MIREUR
François
Général de brigade, suicidé d'une balle dans la tête (Escragnolles (Alpes Maritimes) 5.2.1770-
Damanhour (Égypte) 9.7.1798)
Fils de Pierre Mireur et de Susanne, né Maurel, Mireur est baptisé en
l'église d'Escragnolles le 9 février 1770. Son parrain est Etienne
Muraire et sa marraine,
épouse du parrain, est Catherine Mireur.
Étudiant en médecine à Montpellier en novembre 1789 puis capitaine dans la
Garde
nationale de Montpellier en 1790.
Mireur est docteur en médecine en
juin 1792. Élu lieutenant de grenadiers au 9e bataillon de fédérés en
août
1792, il contribue à faire connaître la Marseillaise.
Il sert à l'armée
du Nord en 1792-1794, à Jemmapes. Adjudant-général chef de bataillon en
mars 1794, il fait partie de l'armée de Sambre-et-Meuse, combat
au
siège de Maastricht, à la bataille de la Röer et est nommé
adjudant-général chef de brigade en juillet 1795, sous Bernadotte.
Blessé à Nassau
le 17 septembre 1795, il s'illustre dans la prise de la
redoute de Bendorf, le 2 juillet 1796. À l'armée d'Italie, il combat au
passage du Tagliamento,
le 16 mars 1797, à la prise de Gradisca le 19
mars 1797 et est chef de brigade du 19e chasseurs à cheval, le 23 mars
1797.
Général de brigade le 2 avril 1797, Mireur commande une brigade
de cavalerie dans l'expédition d'Égypte. Après le débarquement,
il
marche sur Damanhour avec la division Desaix. Arrivé à Damanhour,
Mireur s'éloigne du camp pour soit-disant essayer un cheval et se
suicide.
Napoléon Bonaparte, ayant appris le suicide de Mireur, décide
de le cacher en déclarant que Mireur a été assassiné par des Arabes
et
fait rendre les honneurs pour Mireur, tué par l'ennemi. C'est cette
version officielle qui a été inscrite dans son dossier militaire.

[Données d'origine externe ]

Lemma scanOf_falsy main c since :
  truthy since = false → scanOf main c since = Firestore.getDocs main c.
Proof. unfold scanOf. destruct since; [by intros ->|done]. Qed.

Lemma wrap_updatedAt_truthy env d : now env ≠ "" → truthy (Doc.updatedAt (wrap env d)) = true.
Proof.
  intros Hnow. cbn [wrap Doc.updatedAt]. unfold or at 1.
  destruct (truthy (or _ _)) eqn:Ht; [done|].
  cbn. by apply negb_true_iff, String.eqb_neq.
Qed.

Lemma wrap_updatedAt_field env d u :
  strField "updatedAt" d.2 = Some u → u ≠ "" → Doc.updatedAt (wrap env d) = Some u.
Proof.
  intros Hu Hne. cbn [wrap Doc.updatedAt]. rewrite Hu.
  assert (truthy (Some u) = true) as Ht by by apply truthy_Some; eauto.
  unfold or. by rewrite Ht, Ht.
Qed.

Section ForwardSync.

Context (env : Env) (c : string) (incrementalOnly : bool) (w : World).

Let since := sinceOf Backup c incrementalOnly w.
Let scan := scanOf (mainDb w) c since.
Let pending := filter (λ d, isDup (Firestore.collection (backupDb w) c) d = false) scan.

(** The three ways a forward sync of [c] ends when no call rejects and the
    collection holds at most 450 documents: nothing scanned; everything
    scanned is a duplicate; the pending documents are written. *)
Lemma syncShape_cases :
  quiet env Backup c →
  size (Firestore.collection (mainDb w) c) ≤ 450 →
  (scan = [] ∧ syncShape env Backup c incrementalOnly w = (Ok 0, w))
  ∨ (scan ≠ [] ∧ pending = []
     ∧ syncShape env Backup c incrementalOnly w = (Ok 0, countSkipped (length scan) w))
  ∨ (pending ≠ []
     ∧ syncShape env Backup c incrementalOnly w
       = (Ok (length pending),
          syncedWorld Backup c since (length scan - length pending)
            (map (wrap env) pending) w)).
Proof.
  intros (Hscan & Hget & Hcommit & Hverify) Hsize.
  pose proof (length_scanOf (mainDb w) c since) as Hlen. fold scan in Hlen.
  pose proof (length_filter
                (λ d, isDup (Firestore.collection (backupDb w) c) d = false) scan) as Hpend.
  fold pending in Hpend.
  rewrite syncShape_calm; [|done..|].
  2:{ rewrite filter_wrap, length_map. change (db (other Backup) w) with (mainDb w).
      change (db Backup w) with (backupDb w). fold since scan pending. lia. }
  change (db (other Backup) w) with (mainDb w). change (db Backup w) with (backupDb w).
  fold since. fold scan. rewrite filter_wrap. fold pending. rewrite !length_map.
  destruct scan as [|d0 scan0] eqn:Hs.
  { left. split; [done|]. by rewrite bool_decide_eq_true_2. }
  rewrite bool_decide_eq_false_2 by done. right.
  destruct pending as [|p0 pending0] eqn:Hp.
  - left. split; [done|]. split; [done|]. by rewrite bool_decide_eq_true_2.
  - right. split; [done|]. by rewrite bool_decide_eq_false_2.
Qed.

Lemma scan_since_falsy_covers (since' : option string) :
  truthy since = false → scanOf (mainDb w) c since' ⊆ scan.
Proof.
  intros Hf. unfold scan. rewrite (scanOf_falsy _ _ since) by done. apply scanOf_sublist.
Qed.

(** The next incremental scan is part of this one when nothing was
    written. *)
Lemma next_scan_unwritten :
  scanOf (mainDb w) c (metaGet (syncMetadata w) c) ⊆ scan.
Proof.
  unfold scan, since, sinceOf. cbn [watermarkKey].
  destruct incrementalOnly; [done|]. apply scanOf_sublist.
Qed.

Lemma sync_settles :
  quiet env Backup c →
  now env ≠ "" →
  size (Firestore.collection (mainDb w) c) ≤ 450 →
  settled (syncShape env Backup c incrementalOnly w).2 c.
Proof.
  intros Hquiet Hnow Hsize.
  destruct (syncShape_cases Hquiet Hsize)
    as [[Hnone ->]|[(Hsome & Hpend & ->)|(Hpend & ->)]]; cbn [snd].
  - intros d Hd%next_scan_unwritten. rewrite Hnone in Hd. by apply elem_of_nil in Hd.
  - intros d Hd. cbn [mainDb backupDb syncMetadata countSkipped with_syncStats] in *.
    apply next_scan_unwritten in Hd.
    destruct (isDup (Firestore.collection (backupDb w) c) d) eqn:Hdup; [done|].
    assert (d ∈ pending) as Hin by by apply list_elem_of_filter.
    rewrite Hpend in Hin. by apply elem_of_nil in Hin.
  - intros d.
    change (backupDb ?x) with (db Backup x). change (mainDb ?x) with (db (other Backup) x).
    rewrite syncedWorld_source, syncedWorld_meta, syncedWorld_db, collection_insert_eq.
    cbn [watermarkKey other db]. unfold metaGet. rewrite lookup_insert_eq. cbn [default].
    set (toSync := map (wrap env) pending).
    set (latest := latestOf since toSync).
    (* the new watermark is a timestamp *)
    destruct pending as [|p0 pending0] eqn:Hp; [done|].
    destruct (latestOf_atLeast_doc since toSync (wrap env p0)) as (a & b & Ha & Hb & Hane & Hab).
    { apply list_elem_of_here. }
    { by apply wrap_updatedAt_truthy. }
    fold latest in Ha. rewrite Ha.
    intros [Hall (u & Hu & Hgt)]%elem_of_scanOf_above; [|done].
    assert (u ≠ "") as Hune by by eapply gt_nonempty.
    (* the document was part of this scan *)
    assert (d ∈ scan) as Hscanned.
    { destruct (truthy since) eqn:Hsince.
      - pose proof (latestOf_atLeast_since since toSync Hsince) as (a' & s & Ha' & Hs & _ & Has).
        fold latest in Ha'. rewrite Ha in Ha'. injection Ha' as <-.
        unfold scan. rewrite Hs. apply elem_of_scanOf_above.
        { apply truthy_Some in Hsince as (s' & Hs' & Hne). congruence. }
        split; [done|]. exists u. split; [done|]. by eapply gt_ge_trans.
      - unfold scan. by rewrite scanOf_falsy. }
    (* had it been pending, the watermark would cover it *)
    destruct (isDup (Firestore.collection (backupDb w) c) d) eqn:Hdup.
    2:{ exfalso.
        assert (wrap env d ∈ toSync) as Hin.
        { apply list_elem_of_fmap_2. rewrite <- Hp. by apply list_elem_of_filter. }
        destruct (latestOf_atLeast_doc since toSync (wrap env d) Hin) as (a' & u' & Ha' & Hu' & _ & Hge).
        { by apply wrap_updatedAt_truthy. }
        fold latest in Ha'. rewrite Ha in Ha'. injection Ha' as <-.
        rewrite (wrap_updatedAt_field env d u) in Hu' by done. injection Hu' as <-.
        rewrite ge_not_gt, Hgt in Hge. done. }
    (* its copy is not among the writes *)
    unfold isDup in *. rewrite applyOps_other; [done|].
    intros (op & Hop & (doc & -> & (p & -> & Hpin)%list_elem_of_fmap)%list_elem_of_fmap)%list_elem_of_fmap.
    cbn in Hop.
    assert (p ∈ scan ∧ isDup (Firestore.collection (backupDb w) c) p = false) as [Hps Hpd].
    { rewrite <- Hp in Hpin. apply list_elem_of_filter in Hpin as [? ?]. done. }
    assert (p = d) as ->.
    { apply list_elem_of_lookup in Hps as [i Hi]. apply list_elem_of_lookup in Hscanned as [j Hj].
      assert (i = j) as ->; [|congruence].
      eapply NoDup_lookup; [apply (scanOf_NoDup (mainDb w) c since)| |].
      - fold scan. rewrite list_lookup_fmap, Hi. done.
      - fold scan. rewrite list_lookup_fmap, Hj. cbn. by rewrite Hop. }
    unfold isDup in Hpd. congruence.
Qed.

End ForwardSync.

Lemma settled_ext (w w' : World) (c : string) :
  mainDb w' = mainDb w →
  Firestore.collection (backupDb w') c = Firestore.collection (backupDb w) c →
  metaGet (syncMetadata w') c = metaGet (syncMetadata w) c →
  settled w c → settled w' c.
Proof. unfold settled. by intros -> -> ->. Qed.

Lemma ForwardFrame_refl c w : ForwardFrame c w w.
Proof. by split. Qed.

Lemma ForwardFrame_countSkipped c n w : ForwardFrame c w (countSkipped n w).
Proof. by split. Qed.

Lemma ForwardFrame_synced c since skipped toSync w :
  ForwardFrame c w (syncedWorld Backup c since skipped toSync w).
Proof.
  split.
  - apply (syncedWorld_source Backup).
  - apply syncedWorld_core.
  - by rewrite syncedWorld_stats.
  - by rewrite syncedWorld_stats.
  - intros c' Hne. change (backupDb ?x) with (db Backup x).
    by rewrite syncedWorld_db, collection_insert_ne.
  - intros c' Hne. unfold metaGet. rewrite syncedWorld_meta. cbn [watermarkKey].
    by rewrite lookup_insert_ne.
Qed.

Lemma ForwardFrame_emit c e w w' : ForwardFrame c w w' → ForwardFrame c w (emit e w').
Proof. by intros []. Qed.

Lemma ForwardFrame_settled c c' w w' :
  c' ≠ c → ForwardFrame c w w' → settled w c' → settled w' c'.
Proof. intros Hne [? ? ? ? Hb Hm]. apply settled_ext; auto. Qed.

Section ForwardRun.

Context (env : Env).
Hypothesis Hnow : now env ≠ "".

(** One step of the loop of [performFirestoreSync] in a quiet
    environment. *)
Lemma syncOne_settles (isFirstSync : bool) (total : nat) (w : World) (c : string) :
  quiet env Backup c →
  size (Firestore.collection (mainDb w) c) ≤ 450 →
  ForwardFrame c w (syncOne env isFirstSync (total, w) c).2
  ∧ settled (syncOne env isFirstSync (total, w) c).2 c.
Proof.
  intros Hquiet Hsize. unfold syncOne.
  change syncCollectionToBackup with (syncTo Backup). rewrite syncTo_shape.
  pose proof (sync_settles env c (negb isFirstSync) w Hquiet Hnow Hsize) as Hsettled.
  destruct (syncShape_cases env c (negb isFirstSync) w Hquiet Hsize)
    as [[_ Heq]|[(_ & _ & Heq)|(_ & Heq)]]; rewrite Heq in Hsettled |- *; cbn [snd] in *.
  - split; [apply ForwardFrame_emit, ForwardFrame_refl|exact Hsettled].
  - split; [apply ForwardFrame_emit, ForwardFrame_countSkipped|exact Hsettled].
  - split; [apply ForwardFrame_emit, ForwardFrame_synced|exact Hsettled].
Qed.

(** After the loop, every collection it went through is settled. *)
Lemma syncAll_settles (isFirstSync : bool) (cs : list string) :
  ∀ (seen : list string) (total : nat) (w : World),
    (∀ c, c ∈ cs → quiet env Backup c) →
    (∀ c, size (Firestore.collection (mainDb w) c) ≤ 450) →
    (∀ c, c ∈ seen → settled w c) →
    let w' := (foldl (syncOne env isFirstSync) (total, w) cs).2 in
    mainDb w' = mainDb w
    ∧ coreOf w' = coreOf w
    ∧ steadyStats (syncStats w') = steadyStats (syncStats w)
    ∧ ∀ c, c ∈ seen ++ cs → settled w' c.
Proof.
  induction cs as [|c cs IH]; intros seen total w Hquiet Hsize Hseen.
  { cbn. rewrite app_nil_r. done. }
  cbn [foldl].
  destruct (syncOne_settles isFirstSync total w c) as [Hframe Hc]; [set_solver|done|].
  destruct (syncOne env isFirstSync (total, w) c) as [total1 w1]; cbn [snd] in *.
  destruct Hframe as [Hmain Hcore Hstats Herr Hbackup Hmeta].
  destruct (IH (seen ++ [c]) total1 w1) as (Hmain' & Hcore' & Hstats' & Hall).
  - set_solver.
  - by rewrite Hmain.
  - intros c' [Hin| ->%list_elem_of_singleton]%elem_of_app; [|done].
    destruct (decide (c' = c)) as [->|Hne]; [done|].
    apply (ForwardFrame_settled c c' w w1); [done| |by apply Hseen].
    by split.
  - split; [congruence|]. split; [congruence|]. split; [congruence|].
    intros c' Hin. apply Hall. by rewrite <- (assoc_L _).
Qed.

End ForwardRun.

(** A forward sync of a settled collection writes nothing. *)
Lemma syncOne_settled (env : Env) (total : nat) (w : World) (c : string) :
  quiet env Backup c →
  settled w c →
  let r := syncOne env false (total, w) c in
  let observed := length (scanOf (mainDb w) c (metaGet (syncMetadata w) c)) in
  r.1 = total
  ∧ mainDb r.2 = mainDb w ∧ backupDb r.2 = backupDb w
  ∧ syncMetadata r.2 = syncMetadata w ∧ commitLog r.2 = commitLog w
  ∧ coreOf r.2 = coreOf w
  ∧ steadyStats (syncStats r.2) = steadyStats (syncStats w)
  ∧ Stats.errors (syncStats r.2) = Stats.errors (syncStats w)
  ∧ Stats.duplicatesSkipped (syncStats r.2) = Stats.duplicatesSkipped (syncStats w) + observed.
Proof.
  intros (Hscan & Hget & Hcommit & Hverify) Hsettled r observed. subst r.
  unfold syncOne. change syncCollectionToBackup with (syncTo Backup). rewrite syncTo_shape.
  assert (filter (λ d, isDup (Firestore.collection (backupDb w) c) d = false)
            (scanOf (mainDb w) c (metaGet (syncMetadata w) c)) = []) as Hnone.
  { apply filter_none. intros d Hd. rewrite Hsettled by done. done. }
  rewrite syncShape_calm; [|done..|].
  2:{ rewrite filter_wrap. change (db (other Backup) w) with (mainDb w).
      change (db Backup w) with (backupDb w). cbn [sinceOf negb watermarkKey].
      rewrite Hnone. cbn. lia. }
  change (db (other Backup) w) with (mainDb w). change (db Backup w) with (backupDb w).
  cbn [sinceOf negb watermarkKey]. rewrite filter_wrap, Hnone, length_map.
  fold observed. cbn [map length].
  rewrite (bool_decide_eq_true_2 (0 = 0)) by done.
  case_bool_decide as Hobs; cbn [fst snd].
  - rewrite Hobs. repeat split; cbn; lia.
  - repeat split; cbn; lia.
Qed.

Bonaparte a interdit à ceux qui l'accompagnaient de faire mention de ce
suicide.
Il l'a fait pour éviter une rebellion de l'armée et faire peur
aux éventuels traînards.
Le nom MIREUR est inscrit sur l'Arc de Triomphe en 1836, pilier sud, colonne 28. Il ne fait donc pas partie des héros morts au combat
et son nom n'aurait pas dû être souligné.
Buste du général Mireur, terre cuite anonyme, Montpellier, faculté de médecine
Voir : https://napoleon.org/histoire-des-2-empires/biographies/mireur-francois-1770-1798-general-de-brigade/
Comment et quand est mort Mireur ?
« Mireur, recognizing that his carreer was over, rode out to
the desert and blew his brain out. Desvernois was in the party that
found him.
A military funeral was held for him and he was interred in the Muslim cemetery. »

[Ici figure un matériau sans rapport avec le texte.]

(** * agentevo: provider dispatch and execution engine

    A shallow embedding of the evaluation providers of
    [packages/core/src/evaluation/providers]:

    - [preread.ts]: attachment normalisation, guideline classification and
      prompt-document assembly;
    - [codex.ts]: the process-based provider (environment validation,
      workspace mirroring, the process runner, response extraction);
    - [vscode.ts]: the session-based provider (single and batch dispatch);

    and of [packages/core/src/evaluation]:

    - [file-utils.ts]: the walk up to the repository root, the search
      roots and the resolution of file references;
    - the file-reference validator ([validateFileReferences]).

    Conventions.  TypeScript strings are modelled by [string]; the model
    is exact on ASCII text (a character stands for one code unit).  A value
    of type [T | undefined] is an [option T].  A function that may [throw]
    returns a [Result]; an [async] function that touches the file system
    threads a [World] explicitly.  Functions of Node.js and of modules that
    are not part of the providers ([path], [JSON.parse], [isGuidelineFile],
    the [subagent] package, [parse] of the [yaml] package) are parameters of
    the development. *)

From Stdlib Require Import String Ascii ZArith DecimalString.
From stdpp Require Import base option list gmap strings.
(** C5: the scanner returns nothing exactly when no configured type
    matched a client message of a transcript of the folder that was read
    and decoded; otherwise the types of the result are the matched types,
    each once, ascending in the byte order of the keys, and they are the
    same whatever the orders in which the maps are visited. *)
Theorem absent_iff_no_match_and_types_sorted
    (ToLower : string → string) (EqualFold : string → string → bool)
    (FindPatternMatches : string → string → list string)
    (problemTypes : list string)
    (rangeProblemTypes rangeProblemTypes' : nat → list string)
    (rangeFoundTypes rangeFoundTypes' : gset string → list string)
    (dir : option (list DirFile)) (folderName : string) :
  (∀ n, rangeProblemTypes n ≡ₚ problemTypes) →
  (∀ n, rangeProblemTypes' n ≡ₚ problemTypes) →
  (∀ s, rangeFoundTypes s ≡ₚ elements s) →
  (∀ s, rangeFoundTypes' s ≡ₚ elements s) →
  (analyzeDialogFolder ToLower EqualFold FindPatternMatches rangeProblemTypes
     rangeFoundTypes dir folderName = None
   ↔ ∀ files typeKey, dir = Some files →
       ¬ folderMatches ToLower FindPatternMatches problemTypes files typeKey)
  ∧ (∀ d,
       analyzeDialogFolder ToLower EqualFold FindPatternMatches rangeProblemTypes
         rangeFoundTypes dir folderName = Some d →
       StronglySorted String.le (Types d) ∧ NoDup (Types d)
       ∧ ∃ files, dir = Some files
           ∧ ∀ typeKey, typeKey ∈ Types d ↔
               folderMatches ToLower FindPatternMatches problemTypes files typeKey)
  ∧ Types <$> analyzeDialogFolder ToLower EqualFold FindPatternMatches
                rangeProblemTypes rangeFoundTypes dir folderName
    = Types <$> analyzeDialogFolder ToLower EqualFold FindPatternMatches
                  rangeProblemTypes' rangeFoundTypes' dir folderName.
Proof.
  intros Hr Hr' Hf Hf'.
  destruct dir as [files|]; [|by split_and!].
  unfold analyzeDialogFolder.
  pose proof (scanFolder_types ToLower EqualFold FindPatternMatches
                rangeProblemTypes problemTypes Hr folderName files) as Hin.
  pose proof (scanFolder_types ToLower EqualFold FindPatternMatches
                rangeProblemTypes' problemTypes Hr' folderName files) as Hin'.
  set (st := scanFolder ToLower EqualFold FindPatternMatches rangeProblemTypes
               folderName files) in *.
  set (st' := scanFolder ToLower EqualFold FindPatternMatches rangeProblemTypes'
                folderName files) in *.
  assert (foundTypes st' = foundTypes st) as Heq.
  { apply set_eq. intros k. by rewrite Hin, Hin'. }
  rewrite Heq. clearbody st st'. clear Hin' Heq.
  split_and!.
  - destruct (0 <? size (foundTypes st)) eqn:Hsize.
    + apply Nat.ltb_lt in Hsize.
      destruct (set_choose (foundTypes st)) as [k Hk].
      { apply size_non_empty_iff. lia. }
      split; [done|]. intros H. apply Hin in Hk. by destruct (H files k).
    + apply Nat.ltb_ge in Hsize. split; [|done].
      intros _ files' k [= <-] Hk. apply Hin in Hk.
      assert (size (foundTypes st) ≠ 0); [|lia].
      apply size_non_empty_iff. set_solver.
  - intros d. destruct (0 <? _); [|done]. intros [= <-]. simpl. split_and!.
    + apply sort_Strings_sorted.
    + rewrite sort_Strings_perm, Hf. apply NoDup_elements.
    + exists files. split; [done|]. intros k.
      by rewrite sort_Strings_perm, Hf, elem_of_elements.
  - destruct (0 <? _); [|done]. simpl. f_equal.
    apply sort_Strings_order. by rewrite Hf, Hf'.
Qed.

« Mireur, reconnaissant que sa carrière était finie, s'en va à cheval
dans le désert et se brûle la cervelle. Desvernois était dans
l'expédition
qui l'a trouvé. Un enterrement militaire fut fait pour lui dans le cimetière musulman. »
(Juan COLE, Napoleon's Egypt - Invading the Middle East, New-York, St Martin's Griffin, 2008
« Le découragement conduit au suicide. L'exemple
le plus fameux concerne le général Mireur, même si plusieurs de ses
compagnons
le font mourir sous les coups d'une troupe d'Arabes. Pour le
futur général Desvernois, il s'est bel et bien donné la mort. »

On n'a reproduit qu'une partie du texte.